Cabinet Fails to Agree on Next Step in Lockdown Exit Strategy

YERUSHALAYIM
An empty classroom in Beit Hakerem, Yerushalayim, on Wednesday. (Olivier Fitoussi/Flash90)

After six hours of deliberations on Wednesday, the ministers in the Corona Cabinet failed to reach a decision on the next steps in the move out of Israel’s coronavirus lockdown.

The Cabinet agreed that a final decision regarding the reopening of schools and stores will be made next week.

During the meeting, Prime Minister Binyamin Netanyahu proposed that the exit strategy, currently consisting of nine stages, should be reduced to only five, to be made every two weeks after morbidity rates are reviewed, in order to ensure a renewed upsurge of cases is not caused by any of the steps taken.

Coronavirus commissioner Professor Ronni Gamzu and the Health Ministry’s Head of Public Health Services, Sharon Alroy-Preis, who were present at the meeting, warned that exiting the lockdown should be done in a more gradual manner.

The exit strategy’s second stage, which was to come into effect Sunday, if the rate of infection remains low and the number of new daily cases does not exceed 1,000, was scheduled to include the opening of grades one through four, and allow non-medical treatments and alternative medicine services.

“All businesses should be allowed to offer takeaway beginning tomorrow,” Finance Minister Yisrael Katz said in the meeting.
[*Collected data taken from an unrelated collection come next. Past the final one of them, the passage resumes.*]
(** * Hidden-tracks generator: seed selection, rule gates and manifest features

    A shallow embedding of the seed-selection scripts of the repository
    ([killmegod.py], [v2.py], [extract_genre_seeds.py]) together with the
    properties the specification states about them.

    Modelling conventions.
    - A Python [str] is a Rocq [string]; one [ascii] stands for one code point
      of the Latin-1 range (0..255).  [str.lower], [str.strip], [\s], [\w] and
      [\b] follow Python's Unicode tables restricted to that range.
    - A Python [float] is a primitive binary64 [float]; arithmetic is IEEE-754
      round-to-nearest-even, as in CPython.
    - A [dict] read through a fixed set of keys (a track, a rule record) is a
      record; [None] or a missing key is [None] of an option type.
    - A [dict] or [set] used as a finite map or set is a [gmap] or [gset];
      a dict whose iteration order is observed is an association list.
    - The regular expressions of the source are terms of [regex], run by a
      backtracking matcher with Python's priorities (greedy, lazy, ordered
      alternation, leftmost match). *)

From Stdlib Require Import ZArith Ascii String List Bool Lia.
From Stdlib Require Import Floats.
From stdpp Require Import gmap strings list fin_maps.

Local Open Scope Z_scope.
Local Set Warnings "-clear-no-such-hyp".

(** ** Python strings over Latin-1 *)

Module Py.

Definition code (c : ascii) : N := N_of_ascii c.

Definition between (lo hi : N) (c : ascii) : bool :=
  (N.leb lo (code c) && N.leb (code c) hi)%bool.

(** [c.isspace()], which is also the class [\s] of [re] on [str] patterns. *)
Definition is_space (c : ascii) : bool :=
  (between 9 13 c || between 28 32 c || N.eqb (code c) 133 || N.eqb (code c) 160)%bool.

Definition is_digit (c : ascii) : bool := between 48 57 c.
Definition is_lower_az (c : ascii) : bool := between 97 122 c.
Definition is_upper_az (c : ascii) : bool := between 65 90 c.

(** The class [\w] of [re] on [str] patterns: alphanumerics and underscore. *)
Definition is_word (c : ascii) : bool :=
  (is_digit c || is_upper_az c || is_lower_az c || N.eqb (code c) 95
   || N.eqb (code c) 170 || between 178 179 c || N.eqb (code c) 181
   || between 185 186 c || between 188 190 c
   || between 192 214 c || between 216 246 c || between 248 255 c)%bool.

(** [c.lower()]: the upper-case letters of Latin-1 move up by 32. *)
Definition lower_char (c : ascii) : ascii :=
  if (is_upper_az c || between 192 214 c || between 216 222 c)%bool
  then ascii_of_N (code c + 32) else c.

Fixpoint smap (f : ascii -> ascii) (s : string) : string :=
  match s with
  | EmptyString => EmptyString
  | String c s' => String (f c) (smap f s')
  end.

(** [s.lower()] *)
Definition lower (s : string) : string := smap lower_char s.

(** [s.replace(a, b)] for single characters [a] and [b]. *)
Definition replace_char (a b : ascii) (s : string) : string :=
  smap (fun c => if Ascii.eqb c a then b else c) s.

Fixpoint lstrip (p : ascii -> bool) (s : string) : string :=
  match s with
  | EmptyString => EmptyString
  | String c s' => if p c then lstrip p s' else s
  end.

Fixpoint rstrip (p : ascii -> bool) (s : string) : string :=
  match s with
  | EmptyString => EmptyString
  | String c s' =>
      match rstrip p s' with
      | EmptyString => if p c then EmptyString else String c EmptyString
      | r => String c r
      end
  end.

(** [s.strip()] and [s.strip(ch)] *)
Definition strip_by (p : ascii -> bool) (s : string) : string := rstrip p (lstrip p s).
Definition strip (s : string) : string := strip_by is_space s.

Fixpoint prefixb (p s : string) : bool :=
  match p, s with
  | EmptyString, _ => true
  | String a p', String b s' => (Ascii.eqb a b && prefixb p' s')%bool
  | String _ _, EmptyString => false
  end.

(** [sub in s] for strings. *)
Fixpoint contains (sub s : string) : bool :=
  (prefixb sub s ||
   match s with
   | EmptyString => false
   | String _ s' => contains sub s'
   end)%bool.

(** Truth value of a string, and [x or default]. *)
Definition truthy (s : string) : bool :=
  match s with EmptyString => false | _ => true end.

Definition or_str (o : option string) (d : string) : string :=
  match o with
  | Some s => if truthy s then s else d
  | None => d
  end.

End Py.

(** ** Regular expressions as the source uses them *)

Module Re.

Inductive regex : Type :=
| Eps
| Chr (p : ascii -> bool)          (* one character of a class *)
| Bnd                              (* \b *)
| Cat (r1 r2 : regex)
| Alt (r1 r2 : regex)              (* r1|r2, tried left to right *)
| Opt (r : regex)                  (* r?   greedy *)
| Star (p : ascii -> bool)         (* [class]*  greedy *)
| Plus (p : ascii -> bool)         (* [class]+  greedy *)
| PlusLazy (p : ascii -> bool).    (* [class]+? lazy *)

(** A literal; with [ci] the comparison ignores case (re.IGNORECASE). *)
Definition chr_eq (ci : bool) (a : ascii) : ascii -> bool :=
  fun c => if ci then Ascii.eqb (Py.lower_char c) (Py.lower_char a) else Ascii.eqb c a.

Fixpoint lit (ci : bool) (s : string) : regex :=
  match s with
  | EmptyString => Eps
  | String a s' => Cat (Chr (chr_eq ci a)) (lit ci s')
  end.

(** [\b]: exactly one side of the position is a word character. *)
Definition at_boundary (prev : option ascii) (s : string) : bool :=
  xorb (match prev with Some c => Py.is_word c | None => false end)
       (match s with String c _ => Py.is_word c | EmptyString => false end).

(** The continuation receives the character before the position and the rest of
    the input; it answers [Some] to accept.  The first accepted path wins. *)
Definition cont (A : Type) : Type := option ascii -> string -> option A.

Fixpoint star_greedy {A} (p : ascii -> bool) (prev : option ascii) (s : string)
    (k : cont A) : option A :=
  match s with
  | String c s' =>
      if p c then
        match star_greedy p (Some c) s' k with
        | Some r => Some r
        | None => k prev s
        end
      else k prev s
  | EmptyString => k prev s
  end.

Fixpoint plus_lazy {A} (p : ascii -> bool) (prev : option ascii) (s : string)
    (k : cont A) : option A :=
  match s with
  | String c s' =>
      if p c then
        match k (Some c) s' with
        | Some r => Some r
        | None => plus_lazy p (Some c) s' k
        end
      else None
  | EmptyString => None
  end.

Fixpoint run {A} (r : regex) (prev : option ascii) (s : string) (k : cont A)
    : option A :=
  match r with
  | Eps => k prev s
  | Chr p =>
      match s with
      | String c s' => if p c then k (Some c) s' else None
      | EmptyString => None
      end
  | Bnd => if at_boundary prev s then k prev s else None
  | Cat r1 r2 => run r1 prev s (fun prev' s' => run r2 prev' s' k)
  | Alt r1 r2 =>
      match run r1 prev s k with
      | Some x => Some x
      | None => run r2 prev s k
      end
  | Opt r1 =>
      match run r1 prev s k with
      | Some x => Some x
      | None => k prev s
      end
  | Star p => star_greedy p prev s k
  | Plus p =>
      match s with
      | String c s' => if p c then star_greedy p (Some c) s' k else None
      | EmptyString => None
      end
  | PlusLazy p => plus_lazy p prev s k
  end.

(** [re.match] at the current position: the character before the end of the
    match and the unread input. *)
Definition match_here (r : regex) (prev : option ascii) (s : string)
    : option (option ascii * string) :=
  run r prev s (fun prev' s' => Some (prev', s')).

(** [re.search]: leftmost start; the result is the skipped prefix and the
    state after the match. *)
Fixpoint search_from (r : regex) (prev : option ascii) (s : string)
    : option (string * (option ascii * string)) :=
  match match_here r prev s with
  | Some m => Some (EmptyString, m)
  | None =>
      match s with
      | EmptyString => None
      | String c s' =>
          match search_from r (Some c) s' with
          | Some (pre, m) => Some (String c pre, m)
          | None => None
          end
      end
  end.

Definition search (r : regex) (s : string) : bool :=
  match search_from r None s with Some _ => true | None => false end.

(** [re.sub(r, repl, s)]: every leftmost non-overlapping match is replaced by
    the literal [repl].  The patterns substituted in the source never match the
    empty string; on an empty match this model inserts [repl] and copies one
    character. *)
Fixpoint sub_go (fuel : nat) (r : regex) (repl : string) (prev : option ascii)
    (s : string) : string :=
  match fuel with
  | O => s
  | S fuel' =>
      match search_from r prev s with
      | None => s
      | Some (pre, (prev', rest)) =>
          if Nat.eqb (String.length pre + String.length rest) (String.length s)
          then match rest with
               | EmptyString => pre +:+ repl
               | String c rest' =>
                   pre +:+ repl +:+ String c (sub_go fuel' r repl (Some c) rest')
               end
          else pre +:+ repl +:+ sub_go fuel' r repl prev' rest
      end
  end.

Definition sub (r : regex) (repl : string) (s : string) : string :=
  sub_go (S (String.length s)) r repl None s.

(** Declarative reading of a pattern: [matches r prev s prev' s'] when [r]
    can consume a prefix of [s], seen after the character [prev], and leave
    [s'] after the character [prev']. *)
Inductive matches : regex -> option ascii -> string -> option ascii -> string -> Prop :=
| M_eps prev s : matches Eps prev s prev s
| M_chr p prev c s : p c = true -> matches (Chr p) prev (String c s) (Some c) s
| M_bnd prev s : at_boundary prev s = true -> matches Bnd prev s prev s
| M_cat r1 r2 prev s prev1 s1 prev2 s2 :
    matches r1 prev s prev1 s1 -> matches r2 prev1 s1 prev2 s2 ->
    matches (Cat r1 r2) prev s prev2 s2
| M_alt_l r1 r2 prev s prev' s' :
    matches r1 prev s prev' s' -> matches (Alt r1 r2) prev s prev' s'
| M_alt_r r1 r2 prev s prev' s' :
    matches r2 prev s prev' s' -> matches (Alt r1 r2) prev s prev' s'
| M_opt_some r prev s prev' s' :
    matches r prev s prev' s' -> matches (Opt r) prev s prev' s'
| M_opt_none r prev s : matches (Opt r) prev s prev s
| M_star_nil p prev s : matches (Star p) prev s prev s
| M_star_cons p prev c s prev' s' :
    p c = true -> matches (Star p) (Some c) s prev' s' ->
    matches (Star p) prev (String c s) prev' s'
| M_plus p prev c s prev' s' :
    p c = true -> matches (Star p) (Some c) s prev' s' ->
    matches (Plus p) prev (String c s) prev' s'
| M_plus_lazy p prev c s prev' s' :
    p c = true -> matches (Star p) (Some c) s prev' s' ->
    matches (PlusLazy p) prev (String c s) prev' s'.

(** The last character of [pre], or [prev] when [pre] is empty. *)
Fixpoint last_char (prev : option ascii) (pre : string) : option ascii :=
  match pre with
  | EmptyString => prev
  | String c pre' => last_char (Some c) pre'
  end.

End Re.

(** ** Tracks *)

(** The fields of a track record that the scripts read.  A missing key, a JSON
    null and a value that [float()] or [int()] rejects are all [None]. *)
Record track : Type := Track {
  uri : option string;
  id : option string;
  name : option string;
  artists : list string;
  artist_genres : list string;
  genres : list string;
  release_year : option Z;
  popularity : option float;
  danceability : option float;
  energy : option float;
  speechiness : option float;
  acousticness : option float;
  valence : option float;
  instrumentalness : option float;
  tempo : option float
}.

Definition set_name_artists (t : track) (n : string) (a : list string) : track :=
  Track (uri t) (id t) (Some n) a (artist_genres t) (genres t) (release_year t)
        (popularity t) (danceability t) (energy t) (speechiness t)
        (acousticness t) (valence t) (instrumentalness t) (tempo t).

(** [x or y] on optional strings: the first truthy one. *)
Definition or_opt (a b : option string) : option string :=
  match a with
  | Some s => if Py.truthy s then a else b
  | None => b
  end.

(** [t.get("uri") or t.get("id")] and [t.get("id") or t.get("uri")]; a result
    that is [None] or the empty string is falsy. *)
Definition tid_uri_first (t : track) : option string := or_opt (uri t) (id t).
Definition tid_id_first (t : track) : option string := or_opt (id t) (uri t).

Definition falsy (o : option string) : bool :=
  match o with Some s => negb (Py.truthy s) | None => true end.

(** [track.get('artist_genres') or track.get('genres')] *)
Definition raw_tags (t : track) : list string :=
  match artist_genres t with
  | [] => genres t
  | l => l
  end.

(** [(t.get("artists") or [""])[0]] *)
Definition first_artist (t : track) : string :=
  match artists t with
  | [] => EmptyString
  | a :: _ => a
  end.

(** ** Feature credits and file names ([killmegod.py], lines 71-111) *)

Module Killmegod_text.
Import Re.

Definition seq (rs : list regex) : regex := fold_right Cat Eps rs.

Definition is_char (a : ascii) : ascii -> bool := fun c => Ascii.eqb c a.

(** [(?:feat\.?|ft\.?|featuring|with)] under re.IGNORECASE *)
Definition feature_word : regex :=
  Alt (Cat (lit true "feat") (Opt (Chr (is_char "."))))
 (Alt (Cat (lit true "ft") (Opt (Chr (is_char "."))))
 (Alt (lit true "featuring")
      (lit true "with"))).

(** [\s*\(?(?:feat\.?|ft\.?|featuring|with)\s+[^)]+?\)?] *)
Definition strip_features_re : regex :=
  seq [ Star Py.is_space;
        Opt (Chr (is_char "("));
        feature_word;
        Plus Py.is_space;
        PlusLazy (fun c => negb (is_char ")" c));
        Opt (Chr (is_char ")")) ].

(** [\b(feat\.?|ft\.?|featuring|with)\b] *)
Definition feature_marker_re : regex := seq [ Bnd; feature_word; Bnd ].

Definition strip_features (text : string) : string :=
  if Py.truthy text then Py.strip (sub strip_features_re "" text) else EmptyString.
He also called for small businesses, hairdressers, street shops and bed- and-breakfasts to be allowed to resume operation.

“The Health Ministry must stop suffocating Israel’s small businesses,” he said. “The government is responsible for Israel’s society and economy.”
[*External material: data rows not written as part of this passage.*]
(** * A shallow embedding of the Prometheus metric store of the stats package

    The development follows [prometheus/metric.go], [prometheus/atomic.go] and
    the HTTP handler of the same package.  Every goroutine-safe operation of
    the source is modelled by its sequential behaviour: a lock is a no-op, an
    atomic cell is the value it holds, and a pointer into the store is the
    path (map key, chain position) under which the pointee is stored, so that
    a mutation through the pointer is a write-back along that path.

    Part I holds the definitions, Part II the lemmas and theorems. *)

From Stdlib Require Import ZArith QArith Qround Ascii String.
From Stdlib Require Import PrimFloat FloatOps SpecFloat.
From stdpp Require Import gmap strings list fin_maps.

#[local] Set Warnings "-inexact-float".
#[local] Open Scope Z_scope.

(* ===================================================================== *)
(** * Part I: the model                                                   *)
(* ===================================================================== *)

(** ** Machine integers *)

(** Go's [int64] and [uint64] arithmetic wraps around silently. *)
Definition wrap64 (z : Z) : Z := (z + 2 ^ 63) mod 2 ^ 64 - 2 ^ 63.
Definition wrapU64 (z : Z) : Z := z mod 2 ^ 64.

Definition MinInt64 : Z := - 2 ^ 63.
Definition MaxInt64 : Z := 2 ^ 63 - 1.

(** ** IEEE-754 binary64 values

    A [float64] is a primitive binary64 float; [+], [<=] of Go are
    [PrimFloat.add] and [PrimFloat.leb]. *)

(** The conversion [float64(x)] of an unsigned 64-bit integer: the nearest
    binary64 value, ties to even. *)
Definition float64_of_uint64 (z : Z) : float :=
  SF2Prim (binary_normalize 53 1024 z 0 false).

(** The exact rational denoted by a finite binary64 value (no value for
    infinities and NaN).  Used to compare the code's floating-point results
    with sums over the rationals. *)
Definition float64_exact (f : float) : option Q :=
  match Prim2SF f with
  | S754_zero _ => Some (0 # 1)%Q
  | S754_finite s m e =>
      let mag := (inject_Z (Z.pos m) * Qpower (2 # 1) e)%Q in
      Some (if s then Qopp mag else mag)
  | _ => None
  end.

(** ** [time.Time]

    An instant is its Unix time in seconds (an [int64]), the nanoseconds
    within the second and a location.  The monotonic clock reading that a
    [time.Time] may carry plays no role here: [In] strips it. *)

Inductive Location : Type :=
  | UTC
  | Local
  | FixedZone (zname : string) (offset : Z).

Record Time : Type := mkTime {
  unixSec : Z;
  nanosec : Z;
  location : Location
}.

Definition Time_wf (t : Time) : Prop :=
  MinInt64 <= unixSec t <= MaxInt64 /\ 0 <= nanosec t < 1000000000.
Health Minister Yuli Edelstein lambasted ministers whom he said showed “courage” to open parts of the economy. “I suggest that they have the courage to explain what not to open, as well.”
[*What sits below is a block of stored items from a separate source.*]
(** * scrape-extract-jobs: the harvest-and-consolidate control logic

    A shallow embedding of the parts of the repository that decide the
    behaviour of the pagination URLs ([src/utils.py]), the window
    extraction and the batch driver ([src/html_extractor/extractor.py])
    and the consolidation stage ([src/post_extraction/post.py]), with the
    tables of [src/constants.py].

    Conventions.
    - Python text is a sequence of characters.  The operations on text
      ([in], [split], [replace], slicing) are defined once over lists of
      any character type with decidable equality; program data uses
      [string], whose characters are [ascii].  [lower] maps [A]-[Z] to
      [a]-[z] and leaves every other character alone.
    - A Python dict with string keys is a [gmap string _].
    - Code that can raise returns in an error type; the batch driver,
      which also writes files and calls the model, runs in a small
      state-and-exception monad over an explicit [world]. *)

From Stdlib Require Import ZArith Ascii String DecimalString.
From stdpp Require Import gmap strings list sorting.

Local Open Scope string_scope.
Local Open Scope list_scope.

(** ** Python text operations, over any character type *)

Section PyText.
Context {A : Type} `{EqDecision A}.

(** [s.startswith(p)] *)
Fixpoint startswith (p s : list A) : bool :=
  match p, s with
  | [], _ => true
  | _ :: _, [] => false
  | a :: p', b :: s' => if decide (a = b) then startswith p' s' else false
  end.

(** [sub in s] *)
Fixpoint contains (sub s : list A) : bool :=
  startswith sub s ||
  match s with
  | [] => false
  | _ :: s' => contains sub s'
  end.

(** The left-to-right scan behind [str.split] and [str.replace] for a
    non-empty separator: a match at the current position closes the
    current piece ([cur], kept reversed) and the next [length sep - 1]
    characters, which belong to the matched separator, are passed over
    ([skip]); the scan then resumes after the separator, so that the
    separators found never overlap. *)
Fixpoint split_scan (sep : list A) (skip : nat) (cur s : list A)
  : list (list A) :=
  match s with
  | [] => [reverse cur]
  | c :: s' =>
      match skip with
      | S k => split_scan sep k cur s'
      | O =>
          if startswith sep s
          then reverse cur :: split_scan sep (length sep - 1) [] s'
          else split_scan sep 0 (c :: cur) s'
      end
  end.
Earlier on Wednesday, Gamzu proposed to the ministers to partially reopen the education system, but only if studies could be held in small groups or “capsules.”

According to the proposal, the separation into capsules would be implemented from the first grade and up, while “maintaining a permanent separation of groups during meals and and on school buses,” Gamzu said.

The ministers were presented with results of the Health Ministry’s latest serology survey that showed children are infected with coronavirus in larger numbers than adults, and though they themselves often do not suffer any symptoms, they can spread the virus to other children as well as to adults.